*PROBLEM TO SOLVE*:
Only the lines holding "Hheld" are wanted. Copy every one from the records below.

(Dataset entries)
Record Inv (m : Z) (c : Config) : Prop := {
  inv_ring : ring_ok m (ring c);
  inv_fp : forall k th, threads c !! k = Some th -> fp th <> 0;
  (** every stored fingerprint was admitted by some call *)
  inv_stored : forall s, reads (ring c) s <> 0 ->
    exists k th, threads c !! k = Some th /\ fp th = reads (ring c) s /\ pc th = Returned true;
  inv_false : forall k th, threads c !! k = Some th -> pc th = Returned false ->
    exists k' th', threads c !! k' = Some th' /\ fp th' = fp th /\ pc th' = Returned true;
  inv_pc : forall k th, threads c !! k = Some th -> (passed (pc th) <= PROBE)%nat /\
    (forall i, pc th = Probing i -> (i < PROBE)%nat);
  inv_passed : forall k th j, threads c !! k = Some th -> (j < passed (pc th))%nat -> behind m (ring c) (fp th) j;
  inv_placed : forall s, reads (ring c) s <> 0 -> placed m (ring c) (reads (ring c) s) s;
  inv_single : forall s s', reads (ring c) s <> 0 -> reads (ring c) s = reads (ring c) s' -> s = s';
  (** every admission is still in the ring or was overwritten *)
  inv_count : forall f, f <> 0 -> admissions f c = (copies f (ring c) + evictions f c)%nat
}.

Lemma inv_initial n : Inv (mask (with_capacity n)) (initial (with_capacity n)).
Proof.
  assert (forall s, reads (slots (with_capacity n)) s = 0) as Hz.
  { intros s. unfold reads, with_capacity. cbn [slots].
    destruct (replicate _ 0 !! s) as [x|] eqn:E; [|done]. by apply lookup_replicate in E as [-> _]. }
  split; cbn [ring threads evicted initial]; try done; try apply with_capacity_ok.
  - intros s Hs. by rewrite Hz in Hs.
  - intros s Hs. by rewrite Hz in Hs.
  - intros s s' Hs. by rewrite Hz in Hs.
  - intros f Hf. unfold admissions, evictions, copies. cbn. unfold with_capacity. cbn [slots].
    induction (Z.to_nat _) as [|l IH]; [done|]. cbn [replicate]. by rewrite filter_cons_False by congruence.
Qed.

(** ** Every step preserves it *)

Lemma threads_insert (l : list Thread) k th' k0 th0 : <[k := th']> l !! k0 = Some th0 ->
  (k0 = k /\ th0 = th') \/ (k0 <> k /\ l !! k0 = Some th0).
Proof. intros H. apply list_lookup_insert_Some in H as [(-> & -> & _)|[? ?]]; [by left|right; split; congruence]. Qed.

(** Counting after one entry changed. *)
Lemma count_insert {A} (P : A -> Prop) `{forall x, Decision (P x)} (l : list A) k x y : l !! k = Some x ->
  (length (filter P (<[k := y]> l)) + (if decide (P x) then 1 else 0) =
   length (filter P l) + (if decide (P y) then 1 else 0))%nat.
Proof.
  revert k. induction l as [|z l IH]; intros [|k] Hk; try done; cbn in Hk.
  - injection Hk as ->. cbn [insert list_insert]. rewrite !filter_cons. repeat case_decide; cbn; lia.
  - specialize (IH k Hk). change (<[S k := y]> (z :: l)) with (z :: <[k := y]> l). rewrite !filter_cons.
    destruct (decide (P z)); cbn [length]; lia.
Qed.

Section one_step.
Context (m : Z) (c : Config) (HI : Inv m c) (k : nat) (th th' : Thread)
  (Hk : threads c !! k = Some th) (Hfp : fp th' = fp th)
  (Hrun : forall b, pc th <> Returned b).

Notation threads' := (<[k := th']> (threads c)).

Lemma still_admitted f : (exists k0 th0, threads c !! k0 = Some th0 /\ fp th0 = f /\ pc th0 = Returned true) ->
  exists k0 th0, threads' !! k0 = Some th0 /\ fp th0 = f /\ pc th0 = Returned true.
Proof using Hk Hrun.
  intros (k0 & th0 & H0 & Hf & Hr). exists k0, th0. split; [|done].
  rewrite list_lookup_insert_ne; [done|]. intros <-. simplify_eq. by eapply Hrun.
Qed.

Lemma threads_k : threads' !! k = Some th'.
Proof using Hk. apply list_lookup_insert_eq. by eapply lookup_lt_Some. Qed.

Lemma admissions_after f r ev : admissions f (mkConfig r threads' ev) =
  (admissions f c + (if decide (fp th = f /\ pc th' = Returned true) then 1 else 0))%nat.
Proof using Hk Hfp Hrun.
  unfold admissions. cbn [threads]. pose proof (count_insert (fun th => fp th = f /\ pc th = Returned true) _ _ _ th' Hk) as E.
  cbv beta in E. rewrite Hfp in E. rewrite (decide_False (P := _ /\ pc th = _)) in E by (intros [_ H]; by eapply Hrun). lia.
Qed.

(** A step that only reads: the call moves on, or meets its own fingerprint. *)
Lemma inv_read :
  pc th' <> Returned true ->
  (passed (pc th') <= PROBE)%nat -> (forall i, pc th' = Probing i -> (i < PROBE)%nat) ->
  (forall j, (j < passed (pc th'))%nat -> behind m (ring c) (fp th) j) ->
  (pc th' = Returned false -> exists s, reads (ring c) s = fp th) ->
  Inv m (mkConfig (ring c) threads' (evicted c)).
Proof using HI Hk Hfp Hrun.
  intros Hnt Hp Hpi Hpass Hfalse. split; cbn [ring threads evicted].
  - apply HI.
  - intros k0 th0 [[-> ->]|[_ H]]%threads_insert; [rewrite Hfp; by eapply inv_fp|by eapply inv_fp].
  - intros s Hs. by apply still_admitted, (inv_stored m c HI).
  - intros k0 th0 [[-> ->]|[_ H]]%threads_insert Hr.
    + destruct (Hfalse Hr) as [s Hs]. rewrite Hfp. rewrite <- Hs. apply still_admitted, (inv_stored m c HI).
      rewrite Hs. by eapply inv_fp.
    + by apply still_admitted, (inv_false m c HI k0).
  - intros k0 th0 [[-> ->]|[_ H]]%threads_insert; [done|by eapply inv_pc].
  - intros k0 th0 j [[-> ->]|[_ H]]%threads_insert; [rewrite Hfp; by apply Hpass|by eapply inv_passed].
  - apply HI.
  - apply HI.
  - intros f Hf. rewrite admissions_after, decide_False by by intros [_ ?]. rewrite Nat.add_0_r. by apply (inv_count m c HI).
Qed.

---

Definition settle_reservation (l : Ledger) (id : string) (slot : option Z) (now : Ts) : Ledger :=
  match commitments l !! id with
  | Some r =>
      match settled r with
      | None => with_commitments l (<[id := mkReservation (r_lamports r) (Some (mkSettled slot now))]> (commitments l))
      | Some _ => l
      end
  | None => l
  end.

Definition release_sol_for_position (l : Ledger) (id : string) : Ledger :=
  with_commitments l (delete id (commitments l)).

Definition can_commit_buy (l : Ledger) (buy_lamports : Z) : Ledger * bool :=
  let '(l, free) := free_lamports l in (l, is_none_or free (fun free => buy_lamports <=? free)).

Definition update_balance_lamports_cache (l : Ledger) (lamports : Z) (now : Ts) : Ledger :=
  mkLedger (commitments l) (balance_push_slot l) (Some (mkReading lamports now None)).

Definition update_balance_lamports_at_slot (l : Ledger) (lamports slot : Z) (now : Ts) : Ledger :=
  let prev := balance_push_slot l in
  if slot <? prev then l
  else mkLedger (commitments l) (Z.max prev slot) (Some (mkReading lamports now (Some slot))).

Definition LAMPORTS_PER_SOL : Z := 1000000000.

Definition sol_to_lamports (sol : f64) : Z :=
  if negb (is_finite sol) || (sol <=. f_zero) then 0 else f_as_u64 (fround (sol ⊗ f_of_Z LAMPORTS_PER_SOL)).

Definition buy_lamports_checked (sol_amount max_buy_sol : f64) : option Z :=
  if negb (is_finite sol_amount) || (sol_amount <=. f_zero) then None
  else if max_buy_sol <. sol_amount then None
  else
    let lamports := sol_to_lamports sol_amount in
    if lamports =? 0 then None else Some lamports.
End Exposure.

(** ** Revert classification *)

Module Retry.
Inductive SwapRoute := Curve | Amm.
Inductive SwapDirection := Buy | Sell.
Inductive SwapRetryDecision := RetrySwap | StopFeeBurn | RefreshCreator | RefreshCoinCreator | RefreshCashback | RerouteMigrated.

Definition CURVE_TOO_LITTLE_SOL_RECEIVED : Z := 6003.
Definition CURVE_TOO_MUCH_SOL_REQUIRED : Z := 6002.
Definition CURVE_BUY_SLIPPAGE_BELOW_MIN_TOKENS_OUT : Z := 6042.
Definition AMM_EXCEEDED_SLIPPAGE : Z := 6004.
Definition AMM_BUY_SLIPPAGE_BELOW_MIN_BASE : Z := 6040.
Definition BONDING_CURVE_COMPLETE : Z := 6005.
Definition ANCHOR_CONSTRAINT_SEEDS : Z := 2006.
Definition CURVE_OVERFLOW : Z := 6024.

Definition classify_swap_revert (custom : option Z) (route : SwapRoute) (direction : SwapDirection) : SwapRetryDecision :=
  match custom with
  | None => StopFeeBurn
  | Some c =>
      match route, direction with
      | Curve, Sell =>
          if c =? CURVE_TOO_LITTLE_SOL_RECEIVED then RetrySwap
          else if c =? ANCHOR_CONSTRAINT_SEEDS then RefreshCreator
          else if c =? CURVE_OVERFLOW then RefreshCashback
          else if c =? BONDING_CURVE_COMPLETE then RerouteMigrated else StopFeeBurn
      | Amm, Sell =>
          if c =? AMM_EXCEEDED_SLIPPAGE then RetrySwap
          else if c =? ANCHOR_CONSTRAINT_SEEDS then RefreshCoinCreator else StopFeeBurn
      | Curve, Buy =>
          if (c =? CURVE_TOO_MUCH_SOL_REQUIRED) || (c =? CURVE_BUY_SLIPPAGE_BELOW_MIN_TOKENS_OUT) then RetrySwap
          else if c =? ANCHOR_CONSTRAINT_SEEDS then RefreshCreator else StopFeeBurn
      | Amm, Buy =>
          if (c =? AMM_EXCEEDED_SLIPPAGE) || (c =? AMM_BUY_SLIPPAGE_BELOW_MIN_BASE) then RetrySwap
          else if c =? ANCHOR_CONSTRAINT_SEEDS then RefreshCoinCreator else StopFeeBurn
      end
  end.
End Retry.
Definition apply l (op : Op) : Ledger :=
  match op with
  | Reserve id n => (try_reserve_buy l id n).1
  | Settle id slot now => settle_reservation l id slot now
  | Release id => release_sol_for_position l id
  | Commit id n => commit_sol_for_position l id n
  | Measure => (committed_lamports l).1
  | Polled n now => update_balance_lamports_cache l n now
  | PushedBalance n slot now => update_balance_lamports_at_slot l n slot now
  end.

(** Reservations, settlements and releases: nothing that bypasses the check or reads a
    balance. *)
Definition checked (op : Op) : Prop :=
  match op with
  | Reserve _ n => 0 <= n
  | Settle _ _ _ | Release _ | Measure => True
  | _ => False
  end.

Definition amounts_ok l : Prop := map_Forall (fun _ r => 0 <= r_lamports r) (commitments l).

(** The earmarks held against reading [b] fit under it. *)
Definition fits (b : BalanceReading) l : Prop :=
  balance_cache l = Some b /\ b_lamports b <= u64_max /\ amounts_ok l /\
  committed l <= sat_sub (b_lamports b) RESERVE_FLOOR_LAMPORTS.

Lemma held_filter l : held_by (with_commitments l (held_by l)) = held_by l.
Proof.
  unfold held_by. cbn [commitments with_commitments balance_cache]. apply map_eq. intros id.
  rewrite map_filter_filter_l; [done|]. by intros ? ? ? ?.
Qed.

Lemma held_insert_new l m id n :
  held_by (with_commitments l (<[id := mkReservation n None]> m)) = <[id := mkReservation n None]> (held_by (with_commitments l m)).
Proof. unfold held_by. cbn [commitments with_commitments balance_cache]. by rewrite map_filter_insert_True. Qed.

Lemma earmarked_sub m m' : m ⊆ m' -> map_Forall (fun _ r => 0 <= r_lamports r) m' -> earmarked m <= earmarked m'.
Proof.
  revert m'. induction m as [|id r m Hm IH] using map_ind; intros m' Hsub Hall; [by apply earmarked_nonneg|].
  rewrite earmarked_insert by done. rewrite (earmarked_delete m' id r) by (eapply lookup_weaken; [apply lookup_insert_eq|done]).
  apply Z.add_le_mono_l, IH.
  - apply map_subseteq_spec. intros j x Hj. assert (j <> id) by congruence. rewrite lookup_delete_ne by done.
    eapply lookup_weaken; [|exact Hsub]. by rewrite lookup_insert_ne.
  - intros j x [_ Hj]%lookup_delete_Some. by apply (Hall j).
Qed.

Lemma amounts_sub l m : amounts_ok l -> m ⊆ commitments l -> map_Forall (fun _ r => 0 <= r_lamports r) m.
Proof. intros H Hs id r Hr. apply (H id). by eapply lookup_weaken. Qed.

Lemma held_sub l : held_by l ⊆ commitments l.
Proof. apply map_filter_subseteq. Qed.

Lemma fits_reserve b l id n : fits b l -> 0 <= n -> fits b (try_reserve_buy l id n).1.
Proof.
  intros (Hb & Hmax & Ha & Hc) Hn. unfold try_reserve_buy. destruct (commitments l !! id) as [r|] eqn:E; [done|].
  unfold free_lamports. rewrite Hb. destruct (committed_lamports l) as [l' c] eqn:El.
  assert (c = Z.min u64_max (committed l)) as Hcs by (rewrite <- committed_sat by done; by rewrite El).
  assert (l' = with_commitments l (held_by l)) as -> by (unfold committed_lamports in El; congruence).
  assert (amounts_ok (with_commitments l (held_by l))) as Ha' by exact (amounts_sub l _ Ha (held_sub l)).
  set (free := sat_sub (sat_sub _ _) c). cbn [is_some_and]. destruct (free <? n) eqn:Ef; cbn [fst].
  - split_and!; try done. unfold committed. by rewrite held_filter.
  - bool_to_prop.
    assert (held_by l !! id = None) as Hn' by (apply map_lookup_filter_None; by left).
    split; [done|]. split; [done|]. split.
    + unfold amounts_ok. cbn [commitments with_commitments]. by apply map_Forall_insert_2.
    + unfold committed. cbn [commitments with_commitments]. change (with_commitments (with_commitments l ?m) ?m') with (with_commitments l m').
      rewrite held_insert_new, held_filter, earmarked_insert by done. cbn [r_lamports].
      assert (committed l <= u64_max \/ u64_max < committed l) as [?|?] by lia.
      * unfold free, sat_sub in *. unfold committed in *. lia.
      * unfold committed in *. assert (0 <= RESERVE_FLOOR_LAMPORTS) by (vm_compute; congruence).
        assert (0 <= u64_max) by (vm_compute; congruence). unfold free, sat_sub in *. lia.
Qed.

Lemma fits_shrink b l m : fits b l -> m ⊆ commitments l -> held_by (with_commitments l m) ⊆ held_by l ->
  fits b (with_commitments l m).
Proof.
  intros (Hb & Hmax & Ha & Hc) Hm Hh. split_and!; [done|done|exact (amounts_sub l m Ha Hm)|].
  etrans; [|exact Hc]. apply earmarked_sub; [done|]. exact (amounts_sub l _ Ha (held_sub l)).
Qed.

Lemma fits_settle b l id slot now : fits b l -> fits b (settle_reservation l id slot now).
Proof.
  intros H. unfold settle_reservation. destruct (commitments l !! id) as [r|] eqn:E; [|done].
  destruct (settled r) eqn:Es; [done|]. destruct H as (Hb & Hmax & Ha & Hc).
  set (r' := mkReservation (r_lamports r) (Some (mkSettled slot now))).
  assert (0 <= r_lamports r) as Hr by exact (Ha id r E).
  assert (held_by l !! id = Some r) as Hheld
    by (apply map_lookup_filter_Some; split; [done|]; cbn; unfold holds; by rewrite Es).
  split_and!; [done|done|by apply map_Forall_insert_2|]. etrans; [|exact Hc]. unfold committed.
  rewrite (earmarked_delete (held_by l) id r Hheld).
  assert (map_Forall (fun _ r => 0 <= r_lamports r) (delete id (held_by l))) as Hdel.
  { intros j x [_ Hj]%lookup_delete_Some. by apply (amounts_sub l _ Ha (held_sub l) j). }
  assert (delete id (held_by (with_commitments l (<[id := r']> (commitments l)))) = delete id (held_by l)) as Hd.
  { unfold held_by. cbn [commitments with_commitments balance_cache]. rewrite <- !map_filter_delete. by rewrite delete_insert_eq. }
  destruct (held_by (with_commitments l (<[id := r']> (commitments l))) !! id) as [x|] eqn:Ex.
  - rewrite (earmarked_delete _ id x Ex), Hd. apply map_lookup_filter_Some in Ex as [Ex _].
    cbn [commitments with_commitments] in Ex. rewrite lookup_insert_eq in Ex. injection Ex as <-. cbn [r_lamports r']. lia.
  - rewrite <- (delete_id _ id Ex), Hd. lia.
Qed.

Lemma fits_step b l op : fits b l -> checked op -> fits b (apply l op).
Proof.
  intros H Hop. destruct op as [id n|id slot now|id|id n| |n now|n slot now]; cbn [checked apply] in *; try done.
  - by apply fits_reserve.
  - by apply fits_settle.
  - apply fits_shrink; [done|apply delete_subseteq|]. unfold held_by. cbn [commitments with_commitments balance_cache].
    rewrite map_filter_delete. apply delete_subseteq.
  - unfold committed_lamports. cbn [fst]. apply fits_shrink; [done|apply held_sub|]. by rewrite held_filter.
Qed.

*PROBLEM SOLUTION*:
  assert (held_by l !! id = Some r) as Hheld
  rewrite (earmarked_delete (held_by l) id r Hheld).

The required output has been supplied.